Assuming you have two feature vectors, Xᵢ, Xⱼ, if they have been normalized to sum to 1, then the Bray-Curtis dissimilarity is just their ℓ₁ distance, aka Manhattan distance (times ½, which is a natural normalization so that the result is between zero and one).
This is the Wikipedia definition of the Bray-Curtis dissimiliarity (there are a few other, equivalent, definitions around, but we'll use this one):
BC = 1 - 2 Cᵢⱼ/(Sᵢ + Sⱼ), where Cᵢⱼ =Σₖmin(Xᵢₖ, Xⱼₖ) and Sᵢ = ΣₖXᵢₖ.
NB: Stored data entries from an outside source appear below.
(** X14.  [get_all_docs] never fails on an entry: it returns, in the order
    listed, the text entries and the decoded byte entries, leaving out
    exactly the byte entries whose decoding raises. *)
Theorem get_all_docs_keeps_order (encrypted_docs : list DocEntry) :
  get_all_docs bytes_decode encrypted_docs =
    omap (fun doc =>
            match doc with
            | DocStr s => Some s
            | DocBytes b => bytes_decode b
            end) encrypted_docs.
Proof.
  unfold get_all_docs.
  enough (Hgen : forall acc : list string,
             fold_left
               (fun (docs : list string) doc =>
                  match doc with
                  | DocStr s => (docs ++ [s])%list
                  | DocBytes b =>
                      match bytes_decode b with
                      | Some s => (docs ++ [s])%list
                      | None => docs
                      end
                  end) encrypted_docs acc
             = (acc ++ omap (fun doc =>
                               match doc with
                               | DocStr s => Some s
                               | DocBytes b => bytes_decode b
                               end) encrypted_docs)%list)
    by (rewrite Hgen; reflexivity).
  induction encrypted_docs as [| doc rest IH]; intros acc; simpl.
  - rewrite app_nil_r. reflexivity.
  - destruct doc as [s | b]; [| destruct (bytes_decode b) as [s |]].
    + rewrite IH, <- app_assoc. reflexivity.
    + rewrite IH, <- app_assoc. reflexivity.
    + apply IH.
Qed.

End Gates.

(** ** The reference primitives meet the laws *)

Lemma ref_open_seal (k : list byte) (p : string) :
  Reference.ref_open k (Reference.ref_seal k p) = Some p.
Proof.
  induction k as [| b k IH]; simpl; [reflexivity |].
  rewrite Ascii.eqb_refl. simpl. exact IH.
Qed.

Lemma ref_open_other (k k' : list byte) (p : string) :
  k <> k' -> Reference.ref_open k' (Reference.ref_seal k p) = None.
Proof.
  revert k'. induction k as [| a k IH]; intros [| b k'] Hne; simpl.
  - congruence.
  - destruct p; reflexivity.
  - reflexivity.
  - destruct (Ascii.eqb (ascii_of_byte a) (ascii_of_byte b)) eqn:E; [| reflexivity].
    apply Ascii.eqb_eq in E.
    assert (a = b).
    { rewrite <- (byte_of_ascii_of_byte a), <- (byte_of_ascii_of_byte b), E. reflexivity. }
    subst b. apply IH. congruence.
Qed.

Lemma reference_authentic : fernet_authentic (H := Reference.primitives).
Proof. intros k k' p iv t Hne. apply ref_open_other. exact Hne. Qed.

Lemma reference_round_trip : fernet_round_trip (H := Reference.primitives).
Proof. intros k p iv t. apply ref_open_seal. Qed.

Lemma reference_tokens_nonempty : fernet_tokens_nonempty (H := Reference.primitives).
Proof. intros k p iv t. simpl. unfold Reference.ref_encrypt. destruct k; discriminate. Qed.

(** ** The theorems at concrete worlds *)

Import Reference.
While the Manhattan distance is D₁ = Σₖ|Xᵢₖ - Xⱼₖ|
We are assuming that they sum to 1, so Sᵢ=Sⱼ=1. Thus,
BC = 1 - Σₖmin(Xᵢₖ, Xⱼₖ)
Now, this still does not look like the Manhattan distance (D₁, above). But for any a and b, it holds that
min(a,b) = (a + b)/2 - |a - b|/2
(this is easiest to see graphically: start at the midpoint, (a+b)/2 and subtract half of the difference, |a-b|/2).
Thus, BC = 1 -Σₖmin(Xᵢₖ, Xⱼₖ) = 1 - Σₖ{(Xᵢₖ + Xⱼₖ)/2 - |Xᵢₖ - Xⱼₖ|/2}
Because, we assumed that the vectors were normalized, Σₖ(Xᵢₖ + Xⱼₖ)/2 =(ΣₖXᵢₖ +ΣₖXⱼₖ)/2 = 1, so
BC = 1 - 1 + Σₖ|Xᵢₖ - Xⱼₖ|/2 = D₁/2.